Lemma accounted_step p d ev i log t :
  accounted d log t →
  accounted d (log ++ relay_events p d ev i t) (relay_step p d ev i t).1.2.
Proof.
  intros Ha. destruct (t_phase t) as [| | |m|m en| |] eqn:Hph;
    [| | | |by eapply accounted_acting|..];
    unfold relay_step, thread_step, relay_events; rewrite Hph.
  - rewrite app_nil_r. cbn. apply accounted_goto; [done| |left; congruence].
    intros _. unfold in_flight. rewrite Hph. split_and!; try done. by destruct (shutdown _).
  - destruct ev as [|b| |]; rewrite ?app_nil_r; cbn [fst snd];
      try (apply accounted_goto; [done| |left; congruence];
           intros _; unfold in_flight; rewrite Hph; by split_and!).
    destruct Ha as (Hb & Hp & Hw & Hf). destruct Hb as [Hr Hl]; [by rewrite Hph|].
    unfold accounted, emitted. rewrite received_app, acted_app, loaded_app.
    assert (received d [EvRead d b] = b) as ->
      by (unfold received; cbn; by rewrite decide_True, app_nil_r).
    assert (acted d [EvRead d b] = []) as -> by done. assert (loaded d [EvRead d b] = []) as -> by done.
    rewrite !app_nil_r. unfold in_flight in *. rewrite Hph in *. cbn in *.
    split_and!; [|done| |done].
    + intros _. rewrite Hr, Hl, ?app_nil_r. split; [by rewrite <- app_assoc|done].
    + intros _. apply Hw. by left.
  - rewrite app_nil_r. destruct (find_complete_message p (buf (t_locals t))) as [[[len|]|]|]; cbn [fst snd];
      try (apply accounted_goto; [done| |left; congruence];
           intros; unfold in_flight; rewrite Hph; by split_and!).
    destruct (slice 0 (Z.to_nat len) (buf (t_locals t))) as [m|] eqn:Es; cbn [fst snd];
      [|apply accounted_goto; [done| |left; congruence]; intros; unfold in_flight; rewrite Hph; by split_and!].
    destruct Ha as (Hb & Hp & Hw & Hf). destruct Hb as [Hr Hl]; [by rewrite Hph|].
    unfold accounted. unfold in_flight in *. rewrite Hph in *. cbn in *. split_and!; [|done| |done].
    + intros _. split; [|done]. rewrite Hr. f_equal. by apply take_slice.
    + intros _. apply Hw. by left.
  - destruct Ha as (Hb & Hp & Hw & Hf). destruct Hb as [Hr Hl]; [by rewrite Hph|].
    unfold accounted, emitted. rewrite received_app, acted_app, loaded_app. cbn [fst snd t_phase t_locals].
    assert (loaded d [EvLoaded d m (enabled (proxy i))] = [(m, enabled (proxy i))]) as ->
      by (unfold loaded; cbn; by rewrite decide_True).
    change (received d [EvLoaded d m (enabled (proxy i))]) with (@nil byte).
    change (acted d [EvLoaded d m (enabled (proxy i))]) with (@nil (list byte * bool * InterceptAction)).
    rewrite !app_nil_r. unfold in_flight in *. rewrite Hph, ?app_nil_r in *. cbn.
    split_and!; [|done| |done].
    + intros _. by rewrite Hr, Hl.
    + intros _. apply Hw. by left.
  - rewrite app_nil_r. cbn. replace {| t_phase := Exited; t_locals := t_locals t |} with t; [done|].
    destruct t. cbn in *. by subst.
  - rewrite app_nil_r. cbn. replace {| t_phase := Panicked; t_locals := t_locals t |} with t; [done|].
    destruct t. cbn in *. by subst.
Qed.

(** ** The whole system *)

Definition call_event (e : sys_event) : bool := match e with EvCall _ _ => true | _ => false end.

Lemma accounted_call d log t c ok : accounted d log t → accounted d (log ++ [EvCall c ok]) t.
Proof.
  intros Ha. unfold accounted, emitted in *. rewrite received_app, acted_app, loaded_app.
  change (received d [EvCall c ok]) with (@nil byte).
  change (acted d [EvCall c ok]) with (@nil (list byte * bool * InterceptAction)).
  change (loaded d [EvCall c ok]) with (@nil (list byte * bool)). by rewrite !app_nil_r.
Qed.

Lemma sys_accounted_step {W} `{TcpApi W} p log (s : fix_system W) c :
  (∀ d, accounted d (since_connect log) (sy_thread d s)) →
  ∀ d, accounted d (since_connect (log ++ (sys_step p c s).1)) (sy_thread d (sys_step p c s).2).
Proof.
  intros Ha d. specialize (Ha d) as Hd. destruct c as [call|ev client upstream| |d' ev|]; cbn [sys_step].
  - destruct (call_injector _ _ _) as [[r i] w]. cbn [fst snd].
    rewrite since_connect_app by set_solver. apply accounted_call.
    by destruct d.
  - destruct (sy_acceptor s) as [[]|]; cbn [fst snd]; rewrite ?app_nil_r; try done; cbn [accept_step].
    + destruct (shutdown _); [|destruct ev as [[]| |]]; cbn [fst snd]; rewrite ?app_nil_r; try by destruct d.
      rewrite since_connect_restart. destruct d; apply accounted_fresh.
    + destruct (_ && _); cbn [fst snd]; rewrite ?app_nil_r; by destruct d.
  - destruct (sy_acceptor s) as [[]|]; cbn [fst snd]; rewrite ?app_nil_r; by destruct d.
  - destruct (sy_acceptor s) as [[]|]; cbn [fst snd]; rewrite ?app_nil_r; try done.
    pose proof (accounted_step p d ev (sy_injector s) (since_connect log) (sy_thread d s) Hd) as Hs.
    destruct (relay_step p d' ev (sy_injector s) (sy_thread d' s)) as [[a t] l] eqn:Er. cbn [fst snd].
    rewrite since_connect_app by apply relay_events_quiet. destruct (decide (d = d')) as [<-|Hne].
    + rewrite Er in Hs. by destruct d.
    + destruct d, d'; try done; by apply accounted_foreign.
  - destruct (FixProxy_start _ _) as [[r x] w]. cbn [fst snd]. rewrite app_nil_r. by destruct d.
Qed.

(** The flag is what the calls so far make it, and the accept thread exists exactly
    when [start] has succeeded. *)
Definition sys_wf {W} (log : list sys_event) (s : fix_system W) : Prop :=
  fix_inv (sy_injector s) ∧ fix_armed (sy_injector s) = armed_by log ∧
  (is_Some (sy_acceptor s) ↔ handle_spawned (proxy (sy_injector s)) = true).

Lemma set_adapter_inv a i : fix_inv i → fix_inv (set_adapter a i).
Proof. done. Qed.
(* ===== verification/Bpf.v ===== *)
(** crates/kernel/bpf: the three XDP programs.  A program sees the maps userspace
    writes, by the names both sides use, and the frame between [data] and
    [data_end]; a load or store outside the frame is a fault, which is what the verifier
    excludes and the safety theorem here shows. *)

From Stdlib Require Import Strings.Byte.
From S2P Require Import Prelude RustStd.

(* ------------------------------------------------------------------ *)
(** * Maps and verdicts *)

(** The array maps of one loaded object: all have one entry, so [key] is always 0
    and a map is the value at that key.  [u64] and [u32] values are numbers, the
    16-byte map is bytes. *)
Record bpf_maps := { num_maps : gmap string Z; byte_maps : gmap string (list byte) }.

Definition bpf_map_lookup_elem (ms : bpf_maps) (name : string) : option Z := num_maps ms !! name.

Definition set_num (name : string) (v : Z) (ms : bpf_maps) : bpf_maps :=
  {| num_maps := <[name := v]> (num_maps ms); byte_maps := byte_maps ms |}.
Definition set_bytes (name : string) (v : list byte) (ms : bpf_maps) : bpf_maps :=
  {| num_maps := num_maps ms; byte_maps := <[name := v]> (byte_maps ms) |}.
Lemma pktloss_call_typed c (i : XdpPacketLossInjector B) (w : W) r i' w' :
  typed_state pl_typed pl_bpf i w → call_injector c i w = (r, i', w') → typed_state pl_typed pl_bpf i' w'.
Proof.
  intros [Hi Ht]. destruct c as [ctx|]; cbn [call_injector fi_arm fi_disarm pktloss_injector].
  - unfold pktloss_arm. destruct (pktloss_ensure_loaded i w) as [[r1 i1] w1] eqn:El.
    assert (typed_state pl_typed pl_bpf i1 w1 ∧ ∀ b, r1 = Ok b → pl_bpf i1 = Some b) as [[Hi1 Ht1] Hb1].
    { unfold pktloss_ensure_loaded in El. destruct (pl_bpf i) as [b|] eqn:Eb.
      { injection El as <- <- <-. split; [split; [done|by rewrite Eb]|]. by intros ? [= <-]. }
      destruct (load_and_attach _ _ _ _ w) as [[b|e] w2] eqn:Ea; injection El as <- <- <-.
      - split; [split; [done|]|by intros ? [= ->]]. intros ? [= <-]. by eapply load_and_attach_typed.
      - split; [split; [done|]|done]. rewrite Eb. done. }
    destruct r1 as [b|e]; [|intros [= <- <- <-]; by split]. specialize (Hb1 b eq_refl).
    destruct (set_u32_map b _ _ _ w1) as [r2 w2] eqn:Es.
    eapply set_u32_map_typed in Es; [|by apply Ht1|exact Hi1].
    destruct r2; intros [= <- <- <-]; (split; [done|]); cbn; intros ? ?; congruence.
  - unfold pktloss_disarm. destruct (pl_bpf i) as [b|] eqn:Eb; [|intros [= <- <- <-]; by split].
    destruct (set_u32_map b _ _ _ w) as [r2 w2] eqn:Es.
    eapply set_u32_map_typed in Es; [|by apply Ht|by split].
    destruct r2; intros [= <- <- <-]; (split; [done|]); cbn; intros ? ?; congruence.
Qed.

Lemma corrupt_call_typed c (i : XdpCorruptionInjector B) (w : W) r i' w' :
  typed_state cr_typed cr_bpf i w → call_injector c i w = (r, i', w') → typed_state cr_typed cr_bpf i' w'.
Proof.
  intros [Hi Ht]. pose proof Hi as (Hn & Ho & Hm).
  destruct c as [ctx|]; cbn [call_injector fi_arm fi_disarm corrupt_injector].
  - unfold corrupt_arm. destruct (corrupt_ensure_loaded i w) as [[r1 i1] w1] eqn:El.
    assert (typed_state cr_typed cr_bpf i1 w1 ∧ ∀ b, r1 = Ok b → cr_bpf i1 = Some b) as [[Hi1 Ht1] Hb1].
    { unfold corrupt_ensure_loaded in El. destruct (cr_bpf i) as [b|] eqn:Eb.
      { injection El as <- <- <-. split; [split; [done|by rewrite Eb]|]. by intros ? [= <-]. }
      destruct (load_and_attach _ _ _ _ w) as [[b|e] w2] eqn:Ea.
      2:{ injection El as <- <- <-. split; [split; [done|by rewrite Eb]|done]. }
      apply load_and_attach_typed in Ea.
      match type of El with context [(?x ≫= ?f) w2] => destruct ((x ≫= f) w2) as [r3 w3] eqn:Ew end.
      assert (maps_typed (bpf_view b w3)) as Hw3.
      { apply io_bind_writes in Ew as [(e & Eo & ->)|([] & w4 & Eo & Em)];
          (eapply set_u32_map_typed in Eo; [|done|exact Ho]); [done|].
        eapply set_u32_map_typed in Em; [done..|]. change (in_width 32 (cr_mask i)). width. }
      destruct r3; injection El as <- <- <-; (split; [split; [done|by intros ? [= <-]]|by intros ? [= ->]]). }
    destruct r1 as [b|e]; [|intros [= <- <- <-]; by split]. specialize (Hb1 b eq_refl).
    destruct (set_u32_map b _ _ _ w1) as [r2 w2] eqn:Es.
    eapply set_u32_map_typed in Es; [|by apply Ht1|apply Hi1].
    destruct r2; intros [= <- <- <-]; (split; [done|]); cbn; intros ? ?; congruence.
  - unfold corrupt_disarm. destruct (cr_bpf i) as [b|] eqn:Eb; [|intros [= <- <- <-]; by split].
    destruct (set_u32_map b _ _ _ w) as [r2 w2] eqn:Es.
    eapply set_u32_map_typed in Es; [|by apply Ht|by split].
    destruct r2; intros [= <- <- <-]; (split; [done|]); cbn; intros ? ?; congruence.
Qed.
(* ===== verification/CgroupMem.v ===== *)
(** crates/kernel/src/cgroup_mem.rs: memory pressure through a cgroup.  Paths are
    absolute component lists, which is how [PathBuf] compares them; the file
    system is the interface [FsApi], and [FsLaws] is what a write to it promises. *)

From Stdlib Require Import Strings.Byte.
From S2P Require Import Prelude RustStd Core Effect.

(* ------------------------------------------------------------------ *)
(** * Paths and text *)

Definition path : Type := list (list byte).
Definition SLASH : byte := x2f.

(** The components of a path's text: repeated separators and ["."] do not count. *)
Definition components (s : list byte) : path :=
  filter (λ c, c ≠ [] ∧ c ≠ bytes ".") (split_on SLASH s).

(** [p.join(s)]: an absolute [s] replaces [p]. *)
Definition path_join (p : path) (s : list byte) : path :=
  if starts_with [SLASH] s then components s else p ++ components s.

(** [p.parent()]: the root has none. *)
Definition path_parent (p : path) : option path :=
  match p with [] => None | _ => Some (take (length p - 1) p) end.

(** [p.display()]. *)
Definition display (p : path) : string :=
  String.string_of_list_byte (concat ((λ c, SLASH :: c) <$> p)).

(** [s.trim_start_matches('/')]. *)
Fixpoint trim_slashes (s : list byte) : list byte :=
  match s with
  | [] => []
  | b :: s' => if decide (b = SLASH) then trim_slashes s' else s
  end.

(** [s.strip_prefix(p)]. *)
Definition strip_prefix (p s : list byte) : option (list byte) :=
  if starts_with p s then Some (drop (length p) s) else None.

(** [text.lines()]: a line ends at a newline, with a carriage return before it
    dropped; what follows the last newline is a line unless it is empty. *)
Definition strip_cr (l : list byte) : list byte :=
  match rev l with x0d :: r => rev r | _ => l end.
Fixpoint finish_lines (pieces : list (list byte)) : list (list byte) :=
  match pieces with
  | [] => []
  | [last] => match last with [] => [] | _ => [last] end
  | l :: rest => strip_cr l :: finish_lines rest
  end.
Definition lines (text : list byte) : list (list byte) := finish_lines (split_on x0a text).

Fixpoint find_map {A B} (f : A → option B) (l : list A) : option B :=
  match l with
  | [] => None
  | a :: l' => match f a with Some b => Some b | None => find_map f l' end
  end.

(* ------------------------------------------------------------------ *)
(** * The file system *)

Class FsApi (W : Type) := {
  fs_exists : path → W → bool;
  fs_read_to_string : path → W → result io_error (list byte) * W;
  fs_create_dir_all : path → W → result io_error unit * W;
  fs_write : path → list byte → W → result io_error unit * W
}.

(** What a file was last set to; a failed write or a new directory changes no file. *)
Class FsLaws (W : Type) `{FsApi W} := {
  fs_content : path → W → option (list byte);
  fs_write_content : ∀ p c w r w', fs_write p c w = (r, w') → ∀ q,
    fs_content q w' = if is_ok r then (if decide (q = p) then Some c else fs_content q w)
                      else fs_content q w
}.

(* ------------------------------------------------------------------ *)
(** * cgroup_mem.rs *)

Inductive PressureMode := Hard | Soft.

Record CgroupMemoryPressureInjector := {
  cg_id : string; cg_pid : Z; cg_limit_bytes : Z; cg_mode : PressureMode;
  cg_setup : option (path * list byte * list byte);
  cg_armed : bool
}.

Definition CgroupMemoryPressureInjector_new (id : string) (pid limit : Z) (mode : PressureMode)
  : CgroupMemoryPressureInjector :=
  {| cg_id := id; cg_pid := pid; cg_limit_bytes := limit; cg_mode := mode;
     cg_setup := None; cg_armed := false |}.

Definition cg_set (setup : option (path * list byte * list byte)) (armed : bool)
    (i : CgroupMemoryPressureInjector) : CgroupMemoryPressureInjector :=
  {| cg_id := cg_id i; cg_pid := cg_pid i; cg_limit_bytes := cg_limit_bytes i; cg_mode := cg_mode i;
     cg_setup := setup; cg_armed := armed |}.

Definition v1_root : path := components (bytes "/sys/fs/cgroup/memory").
Definition v2_mount : path := components (bytes "/sys/fs/cgroup").
Definition v2_unified : path := components (bytes "/sys/fs/cgroup/unified").

Section cgroup.
Context {W : Type} `{FsApi W}.

(** [p.exists()]. *)
Definition io_exists (p : path) : io W bool := λ w, (Ok (fs_exists p w), w).

Definition locate_subtree (i : CgroupMemoryPressureInjector) : io W path :=
  v1 ← io_exists (path_join v1_root (bytes "memory.limit_in_bytes"));
  if (v1 : bool) then mret v1_root
  else
    our_cgroup ← io_map_err Io (fs_read_to_string (components (bytes "/proc/self/cgroup")));
    v2_path ← io_ok_or (ArmFailed (cg_id i) "no v2 cgroup entry in /proc/self/cgroup")
                (find_map (strip_prefix (bytes "0::")) (lines our_cgroup));
    let v2_path := trim_slashes v2_path in
    pure_v2 ← io_exists (components (bytes "/sys/fs/cgroup/cgroup.controllers"));
    has_max ← (if (pure_v2 : bool)
               then io_exists (path_join (path_join v2_mount v2_path) (bytes "memory.max"))
               else mret false);
    if (has_max : bool) then mret (path_join v2_mount v2_path)
    else
      hybrid ← io_exists (path_join (path_join v2_unified v2_path) (bytes "memory.max"));
      if (hybrid : bool) then mret (path_join v2_unified v2_path)
      else io_fail (ArmFailed (cg_id i)
                      "no usable memory controller on either v1 or v2 cgroup hierarchy").

Definition limit_file_of (is_v1 : bool) (mode : PressureMode) : list byte * list byte :=
  match is_v1, mode with
  | true, Hard => (bytes "memory.limit_in_bytes", bytes "9223372036854775807")
  | true, Soft => (bytes "memory.soft_limit_in_bytes", bytes "9223372036854775807")
  | false, Hard => (bytes "memory.max", bytes "max")
  | false, Soft => (bytes "memory.high", bytes "max")
  end.
Lemma execute_scenario_trace fuel order p tick rt w t injs w' cfg w1 :
  load_config toml_from_str p w = (Alive cfg, w1) → runnable cfg →
  execute_scenario sleep toml_from_str fuel order p tick rt w = Some (Alive t, injs, w') →
  tr_seed t = cfg_seed cfg ∧ trace_steps t = cfg_schedule cfg.
Proof.
  intros Hl Hr He. rewrite (execute_scenario_run _ _ _ _ _ _ _ _ Hl Hr) in He.
  destruct (run_inner sleep fuel (runner_of cfg) tick rt w1) as [[[[[t'|e] r'] w2]|]|] eqn:E; try done.
  injection He as -> _ _. apply run_inner_ok in E as (? & ? & _). done.
Qed.

End lemmas.

(* ------------------------------------------------------------------ *)
(** * A whole machine *)

(** The concrete kernel, file system, network and process table of the component
    files, side by side. *)
Record box := {
  bx_kernel : kernel; bx_machine : machine; bx_net : Z; bx_os : toy_os;
  bx_files : gmap string (list byte)
}.

Definition on_kernel {R} (f : kernel → R * kernel) (b : box) : R * box :=
  let '(r, k) := f (bx_kernel b) in
  (r, {| bx_kernel := k; bx_machine := bx_machine b; bx_net := bx_net b; bx_os := bx_os b;
         bx_files := bx_files b |}).
Definition on_machine {R} (f : machine → R * machine) (b : box) : R * box :=
  let '(r, m) := f (bx_machine b) in
  (r, {| bx_kernel := bx_kernel b; bx_machine := m; bx_net := bx_net b; bx_os := bx_os b;
         bx_files := bx_files b |}).
Definition on_net {R} (f : Z → R * Z) (b : box) : R * box :=
  let '(r, n) := f (bx_net b) in
  (r, {| bx_kernel := bx_kernel b; bx_machine := bx_machine b; bx_net := n; bx_os := bx_os b;
         bx_files := bx_files b |}).
Definition on_os {R} (f : toy_os → R * toy_os) (b : box) : R * box :=
  let '(r, o) := f (bx_os b) in
  (r, {| bx_kernel := bx_kernel b; bx_machine := bx_machine b; bx_net := bx_net b; bx_os := o;
         bx_files := bx_files b |}).
Definition on_files {R} (f : gmap string (list byte) → R * gmap string (list byte)) (b : box) : R * box :=
  let '(r, g) := f (bx_files b) in
  (r, {| bx_kernel := bx_kernel b; bx_machine := bx_machine b; bx_net := bx_net b; bx_os := bx_os b;
         bx_files := g |}).

#[global] Instance box_aya : AyaApi box unit := {|
  bpf_load obj := on_kernel (bpf_load obj);
  bpf_drop _ b := b;
  has_program := has_program (W := kernel);
  as_xdp := as_xdp (W := kernel);
  program_load b p := on_kernel (program_load b p);
  program_attach b p i := on_kernel (program_attach b p i);
  has_map := has_map (W := kernel);
  as_u32_array := as_u32_array (W := kernel);
  as_bytes16_array := as_bytes16_array (W := kernel);
  array_set_u32 b n v := on_kernel (array_set_u32 b n v);
  array_set_bytes16 b n v := on_kernel (array_set_bytes16 b n v)
|}.
#[global] Instance box_fs : FsApi box := {|
  fs_exists p b := fs_exists p (bx_machine b);
  fs_read_to_string p := on_machine (fs_read_to_string p);
  fs_create_dir_all p := on_machine (fs_create_dir_all p);
  fs_write p c := on_machine (fs_write p c)
|}.
#[global] Instance box_tcp : TcpApi box := λ a, on_net (tcp_bind a).
#[global] Instance box_proc : ProcApi box := {|
  os_unshare_newtime := on_os os_unshare_newtime;
  os_open_wronly p := on_os (os_open_wronly p);
  os_write fd b := on_os (os_write fd b);
  os_close fd b := (on_os (λ o, (tt, os_close fd o)) b).2;
  os_spawn cmd pre b :=
    match pre b with
    | (Err e, b') => (Err e, b')
    | (Ok _, b') => on_os (os_spawn cmd (λ o, (Ok tt, o))) b'
    end;
  os_try_wait p := on_os (os_try_wait p);
  os_kill p := on_os (os_kill p);
  os_wait p := on_os (os_wait p)
|}.
#[global] Instance box_files : FileApi box := {|
  file_create p := on_files (file_create p);
  file_write_all p c := on_files (file_write_all p c);
  fs_read p := on_files (fs_read p)
|}.
#[global] Instance box_files_laws : FileLaws box.
Proof.
  intros path b w0 w1 w2 w3 c.
  unfold file_create, file_write_all, fs_read, box_files, on_files. unfold file_create, file_write_all, fs_read, mem_files.
  intros [= <-] [= <-]. cbn. rewrite !lookup_insert_eq. cbn. by intros [= <- _].
Qed.

#[global] Instance TraceEvent_eq_dec : EqDecision TraceEvent.
Proof. solve_decision. Defined.
#[global] Instance Trace_eq_dec : EqDecision Trace.
Proof. solve_decision. Defined.

Definition no_sleep (_ : Z) (b : box) : box := b.

(** A scenario over two kernel faults: memory pressure, then corruption. *)
Definition demo_config : Config := {|
  cfg_name := "two-faults"; cfg_seed := 9;
  cfg_injectors := {[ "mem" := CgroupMemoryPressure 42 1048576 HardConfig;
                      "corrupt" := XdpCorruption "lo" 1 14 255 ]};
  cfg_schedule := [{| at_ns := 10; fault_id := "mem"; action := Arm |};
                   {| at_ns := 20; fault_id := "corrupt"; action := Arm |}]
|}.
Definition demo_toml (_ : list byte) : result string Config := Ok demo_config.
Definition demo_box (writes : list bool) : box :=
  {| bx_kernel := fresh_kernel writes; bx_machine := v2_machine; bx_net := 0; bx_os := toy_start true;
     bx_files := {[ "s.toml" := bytes "name" ]} |}.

What you need to do ::
Transcribe, exactly and without additions, the lines of the records above, beginning with the line that contains "true, Hard =>" and ending with the line that contains "load_config toml_from_str p", both included.

Your solution ::
  | true, Hard => (bytes "memory.limit_in_bytes", bytes "9223372036854775807")
  | true, Soft => (bytes "memory.soft_limit_in_bytes", bytes "9223372036854775807")
  | false, Hard => (bytes "memory.max", bytes "max")
  | false, Soft => (bytes "memory.high", bytes "max")
  end.
Lemma execute_scenario_trace fuel order p tick rt w t injs w' cfg w1 :
  load_config toml_from_str p w = (Alive cfg, w1) → runnable cfg →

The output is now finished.